As soon as I had the kettle going, I walked over to the window and looked out to where the light coming out of the kitchen lit up some of the big trees in the back garden. And there was something there, as well. Maybe the spirits of Mr. and Mrs. Swan walking around in all that fine, chill March wind.

When Buzzard came downstairs, she went and got dressed, right down to her heavy boots. Then she called Miss Rebecca on the phone.

“Yes, the bag of waters have broken,” she said. “No, you’ll not ride that bicycle all the way here in this cold weather. I’ll come get you. About fifteen minutes okay? I’m worried about a dry birth, you know,” she added.

“That kettle boiling yet?” she asked as she came into the kitchen.

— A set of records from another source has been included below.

(** * Bounded-concurrency job dispatcher: [scripts/jobs/main_parallel.py]

    A shallow embedding of the class [ParallelProcessing] and of the
    interleavings of its [run] method with the pool workers, followed by
    the properties of the dispatcher stated over that embedding.

    Python integers are unbounded, so they are [Z].  Tuples are lists.
    The overridable methods of the class are the fields of a record of
    methods; the base class is one inhabitant of that record. *)

From Stdlib Require Import ZArith String List Bool Lia.
From stdpp Require Import base option list.
Import ListNotations.
Open Scope Z_scope.
Set Warnings "-register-all".

(** ** Python values, exceptions, handles *)

(** The values the dispatcher looks at: only their truthiness matters
    ([if shared_vars:]). *)
Inductive pyval : Type :=
| PNone
| PBool (b : bool)
| PInt (z : Z)
| PStr (s : string)
| PList (l : list pyval)
| PTuple (l : list pyval)
| PDict (d : list (pyval * pyval)).

(** Python truth value testing. *)
Definition truthy (v : pyval) : bool :=
  match v with
  | PNone => false
  | PBool b => b
  | PInt z => negb (z =? 0)
  | PStr s => negb (String.eqb s EmptyString)
  | PList l => match l with [] => false | _ :: _ => true end
  | PTuple l => match l with [] => false | _ :: _ => true end
  | PDict d => match d with [] => false | _ :: _ => true end
  end.

(** The contents of a (managed) [dict]. *)
Definition dict : Type := list (pyval * pyval).

Inductive exn : Type :=
| NotImplementedError (msg : string)
| ValueError (msg : string)
| NameError (name : string)
| JobError (v : pyval).

Inductive outcome (A : Type) : Type :=
| Return (a : A)
| Raise (e : exn).
Arguments Return {A} a.
Arguments Raise {A} e.

(** One element of a job's argument tuple: a caller value, or the proxy
    of the shared result dictionary [resp_dict]. *)
Inductive arg : Type :=
| AVal (v : pyval)
| ARespDict.

(** Objects shared with the workers through [initargs]. *)
Inductive handle : Type :=
| HLock                      (* the [Lock()] built in [run] *)
| HShared (v : pyval).       (* whatever [get_shared_vars] returns *)

(** ** The class and its overridable methods *)

Record Methods : Type := {
  (* [process(self, *args)]: the job logic; it reads and writes the
     shared result dictionary and returns nothing, or raises. *)
  process : list arg -> dict -> dict * option exn;
  (* [critical_section(self, *args, **kwargs)] over the state it guards. *)
  critical_section :
    list pyval -> list (string * pyval) -> dict -> outcome pyval * dict;
  (* [get_shared_vars(self, manager, shared_vars)] *)
  get_shared_vars : pyval -> list handle
}.

Definition not_defined_msg : string :=
  "Process not defined ('NotImplementedError' exception).".

(** The methods as the base class [ParallelProcessing] defines them. *)
Definition Base : Methods := {|
  process := fun _ d => (d, Some (NotImplementedError not_defined_msg));
  critical_section := fun _ _ d => (Raise (NotImplementedError not_defined_msg), d);
  get_shared_vars := fun _ => []
|}.

(** The instance attributes set by [__init__]. *)
Record ParallelProcessing : Type := {
  _n_jobs : Z;
  _waiting_time : Z;
  init_args : list handle
}.

(** [__init__(self, n_jobs=-1, waiting_time=1)] on a host where
    [cpu_count()] returns [cpu_count]. *)
Definition __init__ (cpu_count : Z) (n_jobs waiting_time : Z) : ParallelProcessing := {|
  _n_jobs := if n_jobs >=? 0 then n_jobs else cpu_count;
  _waiting_time := if waiting_time >=? 0 then waiting_time else 60 * 60;
  init_args := []
|}.

(** ** Workers, the initializer and the critical-section gate *)

(** What a pool worker holds: the module-level global [par_lock], unset
    until [init_child] assigns it.  [init_calls] records the calls of the
    initializer in that worker, with their arguments. *)
Record worker : Type := {
  par_lock : option handle;
  init_calls : list (list handle)
}.

Definition fresh_worker : worker := {| par_lock := None; init_calls := [] |}.

(** [init_child(self, par_lock_, *args)], called on the tuple [initargs]:
    [global par_lock; par_lock = par_lock_].  (On an empty tuple the call
    is a [TypeError] and assigns nothing; [run] always puts a lock first.) *)
Definition init_child (initargs : list handle) (w : worker) : worker :=
  match initargs with
  | par_lock_ :: _ =>
      {| par_lock := Some par_lock_; init_calls := init_calls w ++ [initargs] |}
  | [] => {| par_lock := par_lock w; init_calls := init_calls w ++ [initargs] |}
  end.

(** [multiprocessing.pool.Pool(processes, initializer, initargs)]: the
    constructor rejects a size below one, otherwise starts [processes]
    workers and calls the initializer on [initargs], when there is one,
    in each of them.  [ThreadPool(processes)] is the same constructor
    with its defaults: no initializer, [initargs = ()]. *)
Definition Pool (processes : Z) (initializer : option (list handle -> worker -> worker))
    (initargs : list handle) : outcome (list worker) :=
  if processes <? 1 then Raise (ValueError "Number of processes must be at least 1")
  else Return (repeat (match initializer with
                       | Some f => f initargs fresh_worker
                       | None => fresh_worker
                       end) (Z.to_nat processes)).
Definition _interpolate_snapshot (sim_time : Q) (sorted_times : list Q)
           (snapshots : list (Q * DataFrame)) (indices : Z * Z) : py DataFrame :=
  let '(idx1, idx2) := indices in
  (* If same index, no interpolation needed *)
  if (idx1 =? idx2)%Z then
    t <- getitem sorted_times idx1 ;;
    dict_get snapshots t
  else
    t1 <- getitem sorted_times idx1 ;;
    t2 <- getitem sorted_times idx2 ;;
    snapshot1 <- dict_get snapshots t1 ;;
    snapshot2 <- dict_get snapshots t2 ;;
    let alpha := interpolation_factor sim_time t1 t2 in
    let interpolated := snapshot1 in
    (* Interpolate continuous values *)
    let interpolated :=
      fold_left (blend_step snapshot1 snapshot2 alpha) continuous_cols interpolated in
    (* Handle discrete state transitions *)
    match state snapshot1 with
    | Some states1 =>
        states2 <- getitem_state snapshot2 ;;
        st <- _interpolate_states states1 states2 alpha ;;
        ret (mkDataFrame (Some st) (columns interpolated))
    | None => ret interpolated
    end.

(** [sorted(...)] on floats *)
Fixpoint insert_sorted (x : Q) (l : list Q) : list Q :=
  match l with
  | [] => [x]
  | y :: l' => if Qle_bool x y then x :: l else y :: insert_sorted x l'
  end.

Definition sorted (l : list Q) : list Q := fold_right insert_sorted [] l.

(** One entry of [metadata['frame_data']] together with the frame data
    written for it. *)
Record frame_info : Type := mkFrameInfo {
  frame_index : Z;
  video_time : Q;
  simulation_time : Q;
  data : DataFrame
}.

(** [export_for_video], without the files: the validation of the
    snapshot times and the frame loop. *)
Definition export_for_video (simulation_snapshots : list (Q * DataFrame))
           (target_duration : Q) (fps : Z) : py (list frame_info) :=
  let total_frames := int (target_duration * inject_Z fps) in
  let sorted_times := sorted (map fst simulation_snapshots) in
  if (len sorted_times <? 2)%Z then raise ValueError
  else
    t_last <- getitem sorted_times (-1) ;;
    t_first <- getitem sorted_times 0 ;;
    let sim_duration := t_last - t_first in
    time_scale <- truediv sim_duration target_duration ;;
    comprehension
      (fun frame_idx =>
         video_time <- truediv (inject_Z frame_idx) (inject_Z fps) ;;
         t0 <- getitem sorted_times 0 ;;
         let sim_time := t0 + video_time * time_scale in
         snapshot_idx <- _find_snapshot_indices sim_time sorted_times ;;
         frame_data <- _interpolate_snapshot sim_time sorted_times
                                             simulation_snapshots snapshot_idx ;;
         ret (mkFrameInfo frame_idx video_time sim_time frame_data))
      (range total_frames).



End DataExporter.
Import DataExporter.

(** ** The field interpolator ([interpolator.py]) *)

Module Interpolator.

(** The random numbers one call of [_interpolate_fire_states] consumes:
    [np.random.normal(0, 0.1, probability.shape)] at [row, column], and the
    two arrays [np.random.random(len(states_before))] by position. *)
Record draws : Type := mkDraws {
  normal : nat -> nat -> Q;
  uniform_tree : nat -> Q;
  uniform_burnt : nat -> Q
}.

(** [state_map.get(state, 0)] *)
Definition state_map (state : string) : Z :=
  if String.eqb state "Empty" then 0
  else if String.eqb state "Tree" then 1
  else if String.eqb state "Burning" then 2
  else if String.eqb state "Burnt" then 3
  else 0.
Lemma initialization_one_shot_witness :
  exists this' calls,
    onInitialized exampleProcess exampleHost {| _initialized := false |}
    = Completed this' calls
    /\ initialized this' = true
    /\ handlerCalls calls = [("ytmd-app" : jstr)]
    /\ (exists cs,
          callsOf (onPreInitialized {| _initialized := false |})
          = [RegisterSchemesAsPrivileged [cs]]
          /\ stateAfter (onPreInitialized {| _initialized := false |})
             = {| _initialized := false |}
          /\ handlerCalls calls = [scheme cs]
          /\ standard (privileges cs) = true /\ secure (privileges cs) = true)
    /\ (forall proc' h',
          onInitialized proc' h' this'
          = Thrown this' [] (JsError "ProtocolManager is already initialized!")).
Proof.
  apply (initialization_one_shot exampleProcess exampleHost {| _initialized := false |}).
  reflexivity.
Defined.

“Yes. What do you need hot water for?” Buzzard studied me for a moment before she smiled and said, “A cup of instant coffee to tide me over until we can get a real pot going.”

Buzzard and Miss Rebecca
stayed upstairs with Crystal almost the whole day long. I kept Molly and Little Ellis downstairs, and once in a while, I would go to the foot of the stairs and listen. Not a sound. Not a single sound. Once, Buzzard called to me to bring up coffee for her and Miss Rebecca, and I did—but Buzzard met me at the top of the stairs, took the cups, and motioned with her head for me to go down again. But before I could get all the way back downstairs, I heard a moan. A long, deep moan!

As that day went on, I thought back to how that first moan had startled me, because there were lots more, each one louder than the last. On and on and on they went, and finally, in late afternoon, I heard the first scream. Made me want to scream, myself!

Molly and Little Ellis heard the scream too and looked at me with large, frightened eyes.

“It’s okay,” I tried to soothe them. “That’s the kind of sounds a woman makes when she’s having a baby.” Why, I spoke with such authority and calmness, but in truth, I’d never been around a woman having a baby before in my life. Because Molly and Little Ellis were both born in the hospital, and I hadn’t even been allowed to go along at all, either time.

When Buzzard came downstairs again, I didn’t ask if the baby had come. I knew it hadn’t, not with Crystal still screaming and crying. Buzzard had deep furrows in between her eyebrows when she went to the phone and dialed a number. I couldn’t hear what she said, but when she turned to go back upstairs, those furrows on her forehead weren’t quite so deep. Had she called a doctor? Was something terribly wrong?

But I got my answer to that in about half an hour, when the back door opened, and the Sisters of the Circle of Jesus filed into the kitchen, with two of them carrying Sister Blood-of-the-Lamb, just like always. They nodded their heads at me, took off their coats, seated themselves around the kitchen table, and took out their Bibles. I didn’t even ask them if they wanted some coffee, but I went ahead and started a fresh pot for them while I watched them carefully. But they didn’t do much of anything, that I could see. They didn’t even open their Bibles—just put their hands on them, shut their eyes, and bowed their heads. No one said a single word. Just a big circle of big women, sitting around a table together. Then, after a few minutes, little Sister Blood-of-the-Lamb reached out her hands to the sisters on either side of her, and soon, all of them were holding hands, but they still kept their heads bowed.

I tiptoed around, getting the cups ready—then another scream from upstairs, the first since the sisters had arrived, pierced the air throughout the house. The sisters all flinched at that terrible sound, glanced up at each other for a moment, and then bowed their heads again. Sister Blood-of-the-Lamb started praying out loud, her words all strewn about with deep, soft moans and whispered “Help her, Jesus!” and “Please bring forth this, Your little child.” Their sounds—their prayers—were almost like music.